# Exercise instructions
In the data below, find the line containing "reflexivity | reflexivity | ].", then set down that line and every later line up to and including the line containing "true in Hjpeg.", exactly.

Items from a dataset:
(** ** The theorems at sample inputs *)

Lemma sample_session userID :
  userID ∈ AllowedIds sampleConfig ->
  is_Some (Sessions (pool (initGlobals sampleConfig)) !! userID).
Proof.
  intros Hin. cbn [pool initGlobals Sessions].
  rewrite initSessions_lookup, decide_True; [by eexists | done].
Qed.

(** C1, at a script file that is readable and empty: "/showcode" from an
    allowed identity with a session is not answered with the contents of the
    file; no message is sent and a request to run the script is pushed to
    the queue. *)
Theorem showcode_empty_script_runs_it :
  let o := sampleOracle (inl []) ([], None) delivered in
  let update := sampleUpdate "telegram_id_1" 7 (Some "/showcode") in
  fileReads (trace o (processUpdate sampleGlobals update))
  = [("/home/pi/python/opencv/detect_face.py", inl [])]
  ∧ dispatch sampleGlobals o update = Enqueue (sampleRequest 7)
  ∧ sentMessages (trace o (processUpdate sampleGlobals update)) = [].
Proof. repeat split. Qed.

Lemma showcode_empty_script_enqueues_witness :
  let o := sampleOracle (inl []) ([], None) delivered in
  let update := sampleUpdate "telegram_id_1" 7 (Some "/showcode") in
  fileReads (trace o (processUpdate sampleGlobals update))
  = [(scriptPath sampleGlobals, inl [])]
  ∧ dispatch sampleGlobals o update = Enqueue (sampleRequest 7).
Proof.
  intros o update. split; [reflexivity|].
  apply (showcode_empty_script_enqueues sampleConfig o
           (sampleMessage "telegram_id_1" 7 (Some "/showcode"))
           "telegram_id_1");
    [reflexivity | reflexivity | apply sample_session; repeat constructor
    | reflexivity | reflexivity].
Defined.

Lemma execute_enqueues_witness :
  let o := sampleOracle (inl []) ([], None) delivered in
  let update := sampleUpdate "telegram_id_2" 8 (Some "/execute now") in
  HasPrefix "/execute now" commandExecute = true
  ∧ dispatch sampleGlobals o update = Enqueue (sampleRequest 8)
  ∧ sentMessages (trace o (processUpdate sampleGlobals update)) = [].
Proof.
  intros o update. split; [reflexivity|].
  destruct (execute_enqueues sampleConfig o
              (sampleMessage "telegram_id_2" 8 (Some "/execute now"))
              "telegram_id_2") as (H1 & _ & H3 & _);
    [reflexivity | reflexivity | apply sample_session; repeat constructor
    | reflexivity | ].
  split; [exact H1 | exact H3].
Defined.

Lemma unknown_command_reply_witness :
  let o := sampleOracle (inl []) ([], None) delivered in
  let update := sampleUpdate "telegram_id_1" 7 (Some "hello") in
  HasPrefix "hello" commandStart = false
  ∧ HasPrefix "hello" commandExecute = false
  ∧ HasPrefix "hello" commandShowCode = false
  ∧ dispatch sampleGlobals o update = ReplyWith "hello: Unknown command.".
Proof.
  intros o update. repeat (split; [reflexivity|]).
  destruct (unknown_command_reply sampleConfig o
              (sampleMessage "telegram_id_1" 7 (Some "hello"))
              "telegram_id_1") as (H1 & _ & _);
    [reflexivity | reflexivity | apply sample_session; repeat constructor
    | reflexivity | reflexivity | reflexivity | ].
  apply H1. discriminate.
Defined.

Lemma output_classification_witness :
  let run bytes :=
    trace (sampleOracle (inl []) (bytes, None) delivered)
      (processExecuteRequest sampleSniffer sampleGlobals (sampleRequest 7)) in
  (scriptRuns (run jpegBytes) = [(scriptPath sampleGlobals, (jpegBytes, None))]
   ∧ sentPhotos (run jpegBytes) = [(7, bot.InputFileFromBytes jpegBytes)]
   ∧ sentVideos (run jpegBytes) = [])
  ∧ (scriptRuns (run mp4Bytes) = [(scriptPath sampleGlobals, (mp4Bytes, None))]
     ∧ sentVideos (run mp4Bytes) = [(7, bot.InputFileFromBytes mp4Bytes)]
     ∧ sentPhotos (run mp4Bytes) = [])
  ∧ (scriptRuns (run textBytes)
     = [(scriptPath sampleGlobals, (textBytes, None))]
     ∧ sentMessages (run textBytes) = [(7, "ok", replyOptions)]
     ∧ sentPhotos (run textBytes) = []
     ∧ sentVideos (run textBytes) = [])
  ∧ sentMessages
      (trace (sampleOracle (inl []) (jpegBytes, None) refused)
         (processExecuteRequest sampleSniffer sampleGlobals (sampleRequest 7)))
    = [(7, "Failed to send photo: Bad Request: chat not found",
        afterSendPhoto 7 (bot.InputFileFromBytes jpegBytes) replyOptions)].
Proof.
  intros run.
  pose proof (output_classification sampleSniffer sampleGlobals
                (sampleOracle (inl []) (jpegBytes, None) refused)
                (sampleRequest 7) jpegBytes eq_refl) as Hrefused.
  cbv zeta in Hrefused.
  change (HasPrefix (sampleSniffer jpegBytes) "image") with true in Hrefused.
  cbv iota in Hrefused. destruct Hrefused as (_ & _ & Hreport).
  pose proof (output_classification sampleSniffer sampleGlobals
                (sampleOracle (inl []) (jpegBytes, None) delivered)
                (sampleRequest 7) jpegBytes eq_refl) as Hjpeg.
  pose proof (output_classification sampleSniffer sampleGlobals
                (sampleOracle (inl []) (mp4Bytes, None) delivered)
                (sampleRequest 7) mp4Bytes eq_refl) as Hmp4.
  pose proof (output_classification sampleSniffer sampleGlobals
                (sampleOracle (inl []) (textBytes, None) delivered)
                (sampleRequest 7) textBytes eq_refl) as Htext.
  cbv zeta in Hjpeg, Hmp4, Htext.
  change (HasPrefix (sampleSniffer jpegBytes) "image") with true in Hjpeg.
  change (HasPrefix (sampleSniffer mp4Bytes) "image") with false in Hmp4.
  change (HasPrefix (sampleSniffer mp4Bytes) "video") with true in Hmp4.
  change (HasPrefix (sampleSniffer textBytes) "image") with false in Htext.
  change (HasPrefix (sampleSniffer textBytes) "video") with false in Htext.
  cbv iota in Hjpeg, Hmp4, Htext.
  destruct Hjpeg as (Hj1 & Hj2 & _). destruct Hmp4 as (Hm1 & Hm2 & _).
  destruct Htext as (Ht1 & Ht2 & Ht3).
  repeat split;
    first [ assumption
          | apply (Hreport refused); vm_compute; tauto
          | reflexivity ].
Defined.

# Answer for this exercise
    | reflexivity | reflexivity | reflexivity | ].
  apply H1. discriminate.
Defined.

Lemma output_classification_witness :
  let run bytes :=
    trace (sampleOracle (inl []) (bytes, None) delivered)
      (processExecuteRequest sampleSniffer sampleGlobals (sampleRequest 7)) in
  (scriptRuns (run jpegBytes) = [(scriptPath sampleGlobals, (jpegBytes, None))]
   ∧ sentPhotos (run jpegBytes) = [(7, bot.InputFileFromBytes jpegBytes)]
   ∧ sentVideos (run jpegBytes) = [])
  ∧ (scriptRuns (run mp4Bytes) = [(scriptPath sampleGlobals, (mp4Bytes, None))]
     ∧ sentVideos (run mp4Bytes) = [(7, bot.InputFileFromBytes mp4Bytes)]
     ∧ sentPhotos (run mp4Bytes) = [])
  ∧ (scriptRuns (run textBytes)
     = [(scriptPath sampleGlobals, (textBytes, None))]
     ∧ sentMessages (run textBytes) = [(7, "ok", replyOptions)]
     ∧ sentPhotos (run textBytes) = []
     ∧ sentVideos (run textBytes) = [])
  ∧ sentMessages
      (trace (sampleOracle (inl []) (jpegBytes, None) refused)
         (processExecuteRequest sampleSniffer sampleGlobals (sampleRequest 7)))
    = [(7, "Failed to send photo: Bad Request: chat not found",
        afterSendPhoto 7 (bot.InputFileFromBytes jpegBytes) replyOptions)].
Proof.
  intros run.
  pose proof (output_classification sampleSniffer sampleGlobals
                (sampleOracle (inl []) (jpegBytes, None) refused)
                (sampleRequest 7) jpegBytes eq_refl) as Hrefused.
  cbv zeta in Hrefused.
  change (HasPrefix (sampleSniffer jpegBytes) "image") with true in Hrefused.
  cbv iota in Hrefused. destruct Hrefused as (_ & _ & Hreport).
  pose proof (output_classification sampleSniffer sampleGlobals
                (sampleOracle (inl []) (jpegBytes, None) delivered)
                (sampleRequest 7) jpegBytes eq_refl) as Hjpeg.
  pose proof (output_classification sampleSniffer sampleGlobals
                (sampleOracle (inl []) (mp4Bytes, None) delivered)
                (sampleRequest 7) mp4Bytes eq_refl) as Hmp4.
  pose proof (output_classification sampleSniffer sampleGlobals
                (sampleOracle (inl []) (textBytes, None) delivered)
                (sampleRequest 7) textBytes eq_refl) as Htext.
  cbv zeta in Hjpeg, Hmp4, Htext.
  change (HasPrefix (sampleSniffer jpegBytes) "image") with true in Hjpeg.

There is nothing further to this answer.